When people hear the term "virtual reality," they usually think about what may be its most obvious application: as a tool for gaming fans everywhere. At its core, virtual reality (or VR) involves a computer generated simulation of a 3D image or environment. That image can be interacted with by a user in a seemingly real or physical way thanks to special equipment like a helmet with a screen inside it, with gloves that have sensors in the fingers or, in a lot of situations all of this at the same time.

According to one recent study, the global virtual reality market is expected to hit a staggering $160 billion by as soon as 2023. Worldwide, spending on virtual related content and applications alone is expected to hit an enormous $3.77 billion by the end of 2021. But when you also consider the fact that the total number of VR-centric startups has increased 14% in less than a year, you begin to really get a sense of what is going on here. 

VR Adoption Obstacles

To return to the example of gaming, virtual reality can absolutely help transport players to an entirely new world where they can have new experiences, interact with fascinating fictional characters and perform other tasks that they simply can't normally do in the comfort of their own home. For the players themselves, it's a perfect opportunity to increase immersion in their favorite hobby. For game manufacturers, it's an incredible chance to increase engagement by offering the types of experiences that people literally can't get through other means.
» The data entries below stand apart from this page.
(** C7. With the hint [-1], the resolution returns the pid of the last
    process of the enumeration named [EarthVolumetricStudio.exe], and fails
    with the process-not-found error when no process has that name; with any
    other hint, it returns the hint when a live process has that pid and fails
    with the invalid-pid error otherwise. *)
Theorem set_or_find_pid_spec (procs : list Process) (hint : Z) :
  (hint = -1 ->
     (forall before p after,
        procs = before ++ p :: after ->
        proc_name p = EVS_EXE ->
        (forall q, In q after -> proc_name q <> EVS_EXE) ->
        _set_or_find_pid procs hint = inl (proc_pid p)) /\
     ((forall q, In q procs -> proc_name q <> EVS_EXE) ->
        _set_or_find_pid procs hint = inr (ValueError (PStr MSG_NOT_FOUND)))) /\
  (hint <> -1 ->
     ((exists p, In p procs /\ proc_pid p = hint) ->
        _set_or_find_pid procs hint = inl hint) /\
     ((forall p, In p procs -> proc_pid p <> hint) ->
        _set_or_find_pid procs hint = inr (ValueError (PStr MSG_INVALID_PID)))).
Proof.
  split.
  - intros ->. unfold _set_or_find_pid. simpl. split.
    + intros before p after -> Hp Hafter.
      rewrite (scan_processes_last before after p None Hp Hafter). reflexivity.
    + intros Hnone. rewrite (scan_processes_no_match procs None Hnone). reflexivity.
  - intros Hne. unfold _set_or_find_pid.
    destruct (Z.eqb_spec hint (-1)) as [E|_]; [contradiction|]. split.
    + intros Hlive. destruct (psutil_Process_live procs hint Hlive) as [p [-> Hp]].
      rewrite Hp. reflexivity.
    + intros Hdead. rewrite (psutil_Process_dead procs hint Hdead). reflexivity.
Qed.

Lemma set_or_find_pid_spec_witness :
  _set_or_find_pid sample_processes (-1) = inl 2044 /\
  _set_or_find_pid (firstn 1 sample_processes) (-1) = inr (ValueError (PStr MSG_NOT_FOUND)) /\
  _set_or_find_pid sample_processes 812 = inl 812 /\
  _set_or_find_pid sample_processes 999 = inr (ValueError (PStr MSG_INVALID_PID)).
Proof.
  split; [|split; [|split]].
  - destruct (set_or_find_pid_spec sample_processes (-1)) as [H _].
    destruct (H eq_refl) as [Hlast _].
    apply (Hlast (firstn 3 sample_processes)
                 {| proc_pid := 2044; proc_name := "EarthVolumetricStudio.exe" |}
                 (skipn 4 sample_processes)); [reflexivity | reflexivity |].
    simpl. intros q [<- | []]. discriminate.
  - destruct (set_or_find_pid_spec (firstn 1 sample_processes) (-1)) as [H _].
    destruct (H eq_refl) as [_ Hnone]. apply Hnone.
    simpl. intros q [<- | []]. discriminate.
  - destruct (set_or_find_pid_spec sample_processes 812) as [_ H].
    assert (Hne : 812 <> -1) by lia.
    destruct (H Hne) as [Hlive _]. apply Hlive.
    exists {| proc_pid := 812; proc_name := "EarthVolumetricStudio.exe" |}.
    split; [simpl; auto | reflexivity].
  - destruct (set_or_find_pid_spec sample_processes 999) as [_ H].
    assert (Hne : 999 <> -1) by lia.
    destruct (H Hne) as [_ Hdead]. apply Hdead.
    simpl. intros p Hp.
    repeat (destruct Hp as [<- | Hp]; [simpl; lia|]). destruct Hp.
Defined.

(** ** One request, one response *)

Section Rpc.

Variable os : OS.

Lemma request_unfold (method : string) (args : list pyval) (w : World) :
  _EvsProcess__request os method args w =
  match on_handle (self_handle w)
          (fun hd => WriteFile os (trace w) hd (request_frame os method args)) with
  | inr e => (Raise e, after_write os method args w)
  | inl _ =>
      match on_handle (self_handle w)
              (fun hd => ReadFile os (trace (after_write os method args w)) hd _bufferSize) with
      | inr e => (Raise e, after_read os method args w)
      | inl r => (outcome_of (decode_response os r), after_read os method args w)
      end
  end.
Proof.
  unfold _EvsProcess__request, _EvsProcess__send_json, _EvsProcess__write, _EvsProcess__recv_json,
    _EvsProcess__read, win32file_WriteFile, win32file_ReadFile, extern, bind, get_handle, log,
    after_read, after_write, with_trace, request_frame, decode_response.
  cbn [trace self_handle self_pid].
  destruct (on_handle (self_handle w) _) as [u|e]; cbn; [|reflexivity].
  rewrite <- app_assoc. cbn [app].
  destruct (on_handle (self_handle w) _) as [r|e]; cbn; [|reflexivity].
  destruct (utf8_decode os (snd r)) as [msg|e]; cbn; [|reflexivity].
  destruct (json_loads os msg) as [v|e]; reflexivity.
Qed.


(** ** Unwrapping the response *)

Lemma build_result_unfold (method : string) (args : list pyval) (w : World) :
  _EvsProcess__build_result os method args w =
  match _EvsProcess__request os method args w with
  | (Ok res, w') =>
      match subscript res "Success" with
      | inl success =>
          if truthy success then (outcome_of (subscript res "Value"), w')
          else match subscript res "Error" with
               | inl err => (Raise (ValueError err), w')
               | inr e => (Raise e, w')
               end
      | inr e => (Raise e, w')
      end
  | (Raise e, w') => (Raise e, w')
  | (OutOfFuel, w') => (OutOfFuel, w')
  end.
Proof.
  unfold _EvsProcess__build_result, bind at 1.
  destruct (_EvsProcess__request os method args w) as [[res|e|] w']; try reflexivity.
  unfold bind, lift. destruct (subscript res "Success") as [success|e]; cbn; [|reflexivity].
  destruct (truthy success).
  - destruct (subscript res "Value"); reflexivity.
  - destruct (subscript res "Error"); reflexivity.
Qed.

(** C3. When the request has brought back a well-formed response, the call
    returns the [Value] field as it is if [Success] is true and raises
    [ValueError] with the [Error] field as it is if [Success] is false; a
    well-formed response has no third outcome. *)
Theorem build_result_unwraps (method : string) (args : list pyval) (w w' : World)
    (res : pyval) (success : bool) (payload : pyval) :
  _EvsProcess__request os method args w = (Ok res, w') ->
  well_formed_response res success payload ->
  _EvsProcess__build_result os method args w
  = (if success then Ok payload else Raise (ValueError payload), w').
Proof.
  intros Hreq [Hs Hp]. rewrite build_result_unfold, Hreq, Hs.
  destruct success; cbn [truthy]; rewrite Hp; reflexivity.
Qed.

(** The world is that of the request: unwrapping makes no call of its own. *)
Lemma build_result_world (method : string) (args : list pyval) (w : World) :
  snd (_EvsProcess__build_result os method args w) = snd (_EvsProcess__request os method args w).
Proof.
  rewrite build_result_unfold.
  destruct (_EvsProcess__request os method args w) as [[res|e|] w']; try reflexivity.
  destruct (subscript res "Success") as [success|e]; [|reflexivity].
  destruct (truthy success); [reflexivity|].
  destruct (subscript res "Error"); reflexivity.
Qed.

(** ** The cancellation poll *)

(** C9. When the [CheckCancel] call returns a value, [check_cancel] raises
    [CanceledByUser] exactly when that value is true, and otherwise returns
    normally; either way the world is the one the call left.  When the call
    itself raises, that exception is the outcome. *)
Theorem check_cancel_spec (w : World) :
  (forall canceled w',
     _EvsProcess__build_result os "CheckCancel" [] w = (Ok canceled, w') ->
     (truthy canceled = true <->
        check_cancel os w = (Raise (CanceledByUser (PStr MSG_CANCELED)), w')) /\
     (truthy canceled = false <-> check_cancel os w = (Ok tt, w'))) /\
  (forall e w',
     _EvsProcess__build_result os "CheckCancel" [] w = (Raise e, w') ->
     check_cancel os w = (Raise e, w')).
Proof.
  unfold check_cancel, bind. split.
  - intros canceled w' ->. destruct (truthy canceled); unfold raise, ret.
    + split; split; intros H; try reflexivity; discriminate.
    + split; split; intros H; try reflexivity; discriminate.
  - intros e w' ->. reflexivity.
Qed.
But the benefits of virtual reality don't begin and end with gaming. Far from it. 

In the world of education, virtual reality hardware can offer students incredible, immersive learning experiences that they just can't get in a traditional classroom. It's a perfect way to inspire not only their own creativity, but their imaginations as well. In marketing, VR can let consumers interact with products before a purchase is made - all without leaving the comfort of their own homes. This allows them to make better and more informed decisions with their hard-earned money, all while letting the marketers themselves create rich and unforgettable experiences.

Even the automotive industry is making excellent use of virtual reality, using it to enable engineers and designers to experiment with the look and build of a car all without the need to spend money on expensive prototypes. 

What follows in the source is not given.